EXERCISE DATA below:
(** C1 (amended).  The read loop ends on every sequence of output lines none
    of which makes the parser raise; and for every sequence on which it
    ends, with [seen] the lines it consumed: the tracked evaluation is, among
    the evaluations of the [info] lines of [seen] that parsed and whose depth
    is at least -1 (the initial best depth), the one of maximum depth, the
    latest of them at equal depth, and nothing is tracked when there is none;
    when no parsed depth is below -1 this is the deepest, latest of all parsed
    evaluations.  For [info] lines of depths 3, 1, 5, 5, 2 and scores 10, 20,
    30, 40, 50 the tracked evaluation is the later depth-5 line, score
    40 / 100.0. *)
Theorem tracked_best_is_deepest_latest :
  (forall lines,
     Forall (fun l => exists r, _parse_evaluation (strip l) = Ok r) lines ->
     exists st rest, read_loop lines loop_start = Ok (st, rest)) /\
  (forall lines st rest,
     read_loop lines loop_start = Ok (st, rest) ->
     exists seen,
       lines = (seen ++ rest)%list /\
       match ls_evaluation st with
       | Some e => deepest_latest (filter trackable (parsed_evaluations seen)) e
       | None => filter trackable (parsed_evaluations seen) = []
       end /\
       (Forall (fun e => -1 <= depth e) (parsed_evaluations seen) ->
        match ls_evaluation st with
        | Some e => deepest_latest (parsed_evaluations seen) e
        | None => parsed_evaluations seen = []
        end)) /\
  read_loop five_info_lines loop_start =
  Ok ({| ls_bestmove := None; ls_ponder := None;
         ls_evaluation := Some {| score_type := "cp"; score_value := Float float_0_4;
                                  depth := 5 |};
         best_depth := 5 |}, []).
Proof.
  split; [intros lines; apply read_loop_returns|].
  split; [|vm_compute; reflexivity].
  intros lines st rest H.
  destruct (read_loop_tracks _ _ _ _ H) as (seen & Hlines & Hfold).
  exists seen. split; [exact Hlines|].
  pose proof (track_invariant (parsed_evaluations seen)) as Hinv.
  cbn [loop_start ls_evaluation best_depth] in Hfold. rewrite <- Hfold in Hinv.
  assert (Hmain : match ls_evaluation st with
                  | Some e => deepest_latest (filter trackable (parsed_evaluations seen)) e
                  | None => filter trackable (parsed_evaluations seen) = []
                  end).
  { destruct (ls_evaluation st); [apply Hinv | apply Hinv]. }
  split; [exact Hmain|]. intros Hall.
  assert (Hid : filter trackable (parsed_evaluations seen) = parsed_evaluations seen).
  { clear -Hall. induction Hall as [|x l Hx _ IH]; [reflexivity|].
    cbn [filter]. unfold trackable at 1.
    destruct (Z.leb_spec (-1) (depth x)); [now rewrite IH | lia]. }
  now rewrite Hid in Hmain.
Qed.

Lemma tracked_best_is_deepest_latest_witness :
  (exists st rest, read_loop five_info_lines loop_start = Ok (st, rest)) /\
  exists seen,
    five_info_lines = (seen ++ [])%list /\
    deepest_latest (filter trackable (parsed_evaluations seen))
      {| score_type := "cp"; score_value := Float float_0_4; depth := 5 |} /\
    deepest_latest (parsed_evaluations seen)
      {| score_type := "cp"; score_value := Float float_0_4; depth := 5 |}.
Proof.
  split.
  - apply (proj1 tracked_best_is_deepest_latest five_info_lines).
    repeat constructor; eexists; vm_compute; reflexivity.
  - destruct (proj1 (proj2 tracked_best_is_deepest_latest) five_info_lines
                {| ls_bestmove := None; ls_ponder := None;
                   ls_evaluation := Some {| score_type := "cp";
                                            score_value := Float float_0_4;
                                            depth := 5 |};
                   best_depth := 5 |} [])
      as (seen & Hlines & Hbest & Hall).
    + vm_compute; reflexivity.
    + exists seen. split; [exact Hlines|]. split; [exact Hbest|].
      apply Hall. rewrite app_nil_r in Hlines. subst seen.
      vm_compute. repeat constructor; discriminate.
Defined.

(** C1, as stated, fails on a line whose depth is below -1: the line parses,
    it is the only and so the deepest evaluation, and nothing is tracked. *)
Lemma tracked_best_misses_depth_below_minus_one :
  info_evaluation ("info depth -5 score cp 40" ++ newline) =
    Some {| score_type := "cp"; score_value := Float float_0_4; depth := -5 |} /\
  read_loop ["info depth -5 score cp 40" ++ newline] loop_start =
    Ok ({| ls_bestmove := None; ls_ponder := None; ls_evaluation := None;
           best_depth := -1 |}, []).
Proof. split; vm_compute; reflexivity. Qed.

(** ** Outcomes of a session *)

Lemma query_engine_exit_zero p fen depth moves st rest err :
  stdin_present p = true -> stdout_present p = true ->
  stdin_accepts p 8 ->
  read_loop (stdout_lines p) loop_start = Ok (st, rest) ->
  exit p = Some (0, err) ->
  fst (_query_engine (Ok p) fen depth moves) =
  match ls_bestmove st with
  | None => Raise (RuntimeError "Stockfish did not report a best move")
  | Some bestmove =>
      Ok {| bestmove := bestmove; ponder := ls_ponder st;
            evaluation :=
              match ls_evaluation st with
              | None => {| score_type := "cp"; score_value := Float float_0;
                           depth := depth |}
              | Some e => e
              end |}
  end.
Proof.
  intros Hin Hout Hacc Hloop Hexit. cbn [_query_engine].
  rewrite (run_session_reaches_checks p fen depth moves st rest 0 err) by assumption.
  now rewrite conclude_exit_zero.
Qed.

(** C2 (amended).  For every session in which a move is extracted and no
    evaluation is tracked, and whose process then exits with code 0 within the
    wait, [_query_engine] returns the prediction with the fallback evaluation:
    score type [cp], score 0.0, depth the requested depth.  Output consisting
    of [bestmove d2d4] alone, at requested depth 8, gives
    [Prediction("d2d4", None, {cp, 0.0, 8})]. *)
Theorem fallback_evaluation_on_clean_exit :
  (forall p fen depth moves st rest err move,
     stdin_present p = true -> stdout_present p = true ->
     stdin_accepts p 8 ->
     read_loop (stdout_lines p) loop_start = Ok (st, rest) ->
     ls_bestmove st = Some move ->
     ls_evaluation st = None ->
     exit p = Some (0, err) ->
     fst (_query_engine (Ok p) fen depth moves) =
     Ok {| bestmove := move; ponder := ls_ponder st;
           evaluation := {| score_type := "cp"; score_value := Float float_0;
                            depth := depth |} |}) /\
  (forall fen moves err,
     fst (_query_engine (Ok (engine ["bestmove d2d4" ++ newline] 0 err)) fen 8 moves) =
     Ok {| bestmove := "d2d4"; ponder := None;
           evaluation := {| score_type := "cp"; score_value := Float float_0;
                            depth := 8 |} |}).
Proof.
  split.
  - intros p fen depth moves st rest err move Hin Hout Hacc Hloop Hbm Hev Hexit.
    rewrite (query_engine_exit_zero p fen depth moves st rest err) by assumption.
    now rewrite Hbm, Hev.
  - intros fen moves err.
    now rewrite (query_engine_exit_zero _ fen 8 moves
                   {| ls_bestmove := Some "d2d4"; ls_ponder := None;
                      ls_evaluation := None; best_depth := -1 |} [] err).
Qed.
(** X2. The returned hidden-set holds only indices of columns of the
    argument that are unlocked and are not the control column, and it never
    holds more than 200 of them. *)
Theorem hidden_set_bounded cm a :
  (forall i, i ∈ computeHiddenColumns cm a ->
     exists c, c ∈ cm /\ index c = i /\ lock c = false /\ index c ≠ 0) /\
  (size (computeHiddenColumns cm a) <= 200)%nat.
Proof.
  split.
  - intros i Hi. apply elem_of_computeHiddenColumns in Hi as (p & c & Hp & Hh & Hi).
    destruct (final_hiddenOk cm a p c Hp Hh) as [Hl H0].
    exists (meta c). repeat split; try done.
    apply list_elem_of_lookup. exists p. by apply (lookup_final_meta cm a).
  - unfold computeHiddenColumns. etrans; [apply size_list_to_set_le|].
    unfold hiddenIndices. rewrite length_fmap. fold (hiddenCount (finalCols cm a)).
    unfold finalCols. etrans; [apply growBack_hiddenCount|].
    pose proof (shrink_hiddenCount 200 (copyColumns cm) a) as Hs.
    rewrite copyColumns_hiddenCount in Hs. lia.
Qed.

Lemma hidden_set_bounded_witness :
  exists c, c ∈ scenarioColumns /\ index c = 3 /\ lock c = false /\ index c ≠ 0.
Proof.
  apply (proj1 (hidden_set_bounded scenarioColumns 500)).
  apply (bool_decide_unpack _). vm_compute. exact I.
Defined.

(** *** When the locked columns alone do not fit *)

Lemma fixedSum_sumOver cols :
  fixedSum (meta <$> cols) = sumOver (fun c => negb (hideableMeta (meta c))) cols.
Proof.
  unfold fixedSum. induction cols as [|c cols IH]; [done|].
  rewrite fmap_cons. cbn [List.filter sumOver].
  destruct (negb _); [|by rewrite IH].
  cbn [foldl]. rewrite foldl_add_acc, IH. lia.
Qed.

Lemma fixedSum_le_sumMin cm cols :
  Forall (fun c => 0 <= min c) cm -> meta <$> cols = cm -> hiddenOk cols ->
  fixedSum cm <= sumMin cols.
Proof.
  intros Hpos Hm Hok. rewrite <- Hm, fixedSum_sumOver, sumMin_sumOver.
  apply sumOver_le.
  - intros p c Hp. rewrite Forall_forall in Hpos. apply Hpos.
    rewrite <- Hm. apply list_elem_of_fmap_2, list_elem_of_lookup. eauto.
  - intros p c Hp Hfix. destruct (hidden c) eqn:Hh; [|done].
    destruct (Hok p c Hp Hh) as [Hl H0]. unfold hideableMeta in Hfix.
    rewrite Hl in Hfix. apply Z.eqb_neq in H0. by rewrite H0 in Hfix.
Qed.

(** A state in which no hidden column can be shown is a fixpoint of the
    grow-back loop. *)
Lemma growBack_fixpoint g cols a : minimalAt a cols -> growBack g cols a = cols.
Proof.
  intros Hmin.
  assert (Hpass : growPass cols a = (cols, false)).
  { unfold growPass.
    assert (forall l : list Ref, (forall r, r ∈ l -> cols !! r.1 = Some r.2 /\ hidden r.2 = true) ->
              foldl (tryUnhide a) (cols, false) l = (cols, false)) as Hl.
    { induction l as [|r l IH]; intros Hin; [done|]. simpl.
      destruct (Hin r) as [Hr Hh]; [left|].
      destruct (tryUnhide_hidden a (cols, false) r r.2 Hr Hh) as [[_ Hfit]|[-> _]].
      - simpl in Hfit. rewrite (sumMin_setHidden _ _ _ _ Hr) in Hfit.
        unfold contrib in Hfit. rewrite Hh in Hfit.
        specialize (Hmin _ _ Hr Hh). lia.
      - apply IH. intros r' Hr'. apply Hin. by right. }
    apply Hl. intros r Hr. apply elem_of_hiddenRefs.
    by rewrite <- (sortBy_perm bestFirst). }
  destruct g as [|g]; simpl; [done|]. by rewrite Hpass.
Qed.

(** X3. Overflow is accepted: when the minimum widths are non-negative, at
    most 200 columns are hideable and the columns that cannot be hidden
    already exceed [available], the solver hides exactly the hideable
    columns. *)
Theorem overflow_hides_all_hideable cm a :
  Forall (fun c => 0 <= min c) cm ->
  (length (List.filter hideableMeta cm) <= 200)%nat ->
  a < fixedSum cm ->
  computeHiddenColumns cm a = list_to_set (index <$> List.filter hideableMeta cm).
Proof.
  intros Hpos Hlen Hover. unfold computeHiddenColumns, finalCols.
  set (s := shrink 200 (copyColumns cm) a).
  assert (Hm : meta <$> s = cm) by (unfold s; by rewrite shrink_meta, copyColumns_meta).
  assert (Hok : hiddenOk s).
  { apply shrink_hiddenOk. intros p c Hp Hc.
    by rewrite (copyColumns_visible _ _ _ Hp) in Hc. }
  pose proof (fixedSum_le_sumMin cm s Hpos Hm Hok) as Hsum.
  destruct (shrink_exhausts 200 (copyColumns cm) a) as [Hfit|Hnone];
    [by rewrite hideableCount_copy|fold s in Hfit; lia|]. fold s in Hnone.
  rewrite growBack_fixpoint.
  2:{ intros p c Hp Hh. rewrite Forall_forall in Hpos.
      assert (0 <= min (meta c)); [|lia]. apply Hpos. rewrite <- Hm.
      apply list_elem_of_fmap_2, list_elem_of_lookup. eauto. }
  f_equal. unfold hiddenIndices. rewrite <- Hm. clear -Hok Hnone.
  assert (Hiff : forall p c, s !! p = Some c -> hidden c = hideableMeta (meta c)).
  { intros p c Hp. pose proof (count_zero hideable s Hnone p c Hp) as Hh.
    destruct (hidden c) eqn:Hc.
    - destruct (Hok p c Hp Hc) as [Hl H0]. unfold hideableMeta.
      rewrite Hl. apply Z.eqb_neq in H0. by rewrite H0.
    - unfold hideable in Hh. rewrite Hc in Hh. simpl in Hh. unfold hideableMeta.
      symmetry. exact Hh. }
  induction s as [|c s IH]; [done|].
  rewrite fmap_cons. cbn [List.filter].
  rewrite <- (Hiff 0%nat c eq_refl).
  assert (Hrec : (fun c0 => index (meta c0)) <$> List.filter hidden s
                 = index <$> List.filter hideableMeta (meta <$> s)).
  { apply IH.
    - intros p d Hp. apply (Hok (S p) d Hp).
    - unfold hideableCount in *. simpl in Hnone. destruct (hideable c); [done|exact Hnone].
    - intros p d Hp. apply (Hiff (S p) d Hp). }
  destruct (hidden c); [|exact Hrec]. rewrite !fmap_cons. by rewrite Hrec.
Qed.

Lemma overflow_hides_all_hideable_witness :
  computeHiddenColumns scenarioColumns 240
  = list_to_set (index <$> List.filter hideableMeta scenarioColumns).
Proof.
  apply overflow_hides_all_hideable.
  - apply (bool_decide_unpack _). vm_compute. exact I.
  - simpl. lia.
  - vm_compute. reflexivity.
Defined.


(** *** The order in which columns are hidden *)














End SolverMore.

(** ** More about the controller: the registry and the layout *)

Module RegistryFacts.
Import Dom Controller ControllerNotions.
End of EXERCISE DATA.
- [INSTRUCTIONS TO FOLLOW]: When you reach the line holding "symmetry. exact Hh." in the records above, begin reproducing exactly, stop after the line holding "computeHiddenColumns scenarioColumns 240", and output nothing else.

- [COMPLETED TASK]:
      symmetry. exact Hh. }
  induction s as [|c s IH]; [done|].
  rewrite fmap_cons. cbn [List.filter].
  rewrite <- (Hiff 0%nat c eq_refl).
  assert (Hrec : (fun c0 => index (meta c0)) <$> List.filter hidden s
                 = index <$> List.filter hideableMeta (meta <$> s)).
  { apply IH.
    - intros p d Hp. apply (Hok (S p) d Hp).
    - unfold hideableCount in *. simpl in Hnone. destruct (hideable c); [done|exact Hnone].
    - intros p d Hp. apply (Hiff (S p) d Hp). }
  destruct (hidden c); [|exact Hrec]. rewrite !fmap_cons. by rewrite Hrec.
Qed.

Lemma overflow_hides_all_hideable_witness :
  computeHiddenColumns scenarioColumns 240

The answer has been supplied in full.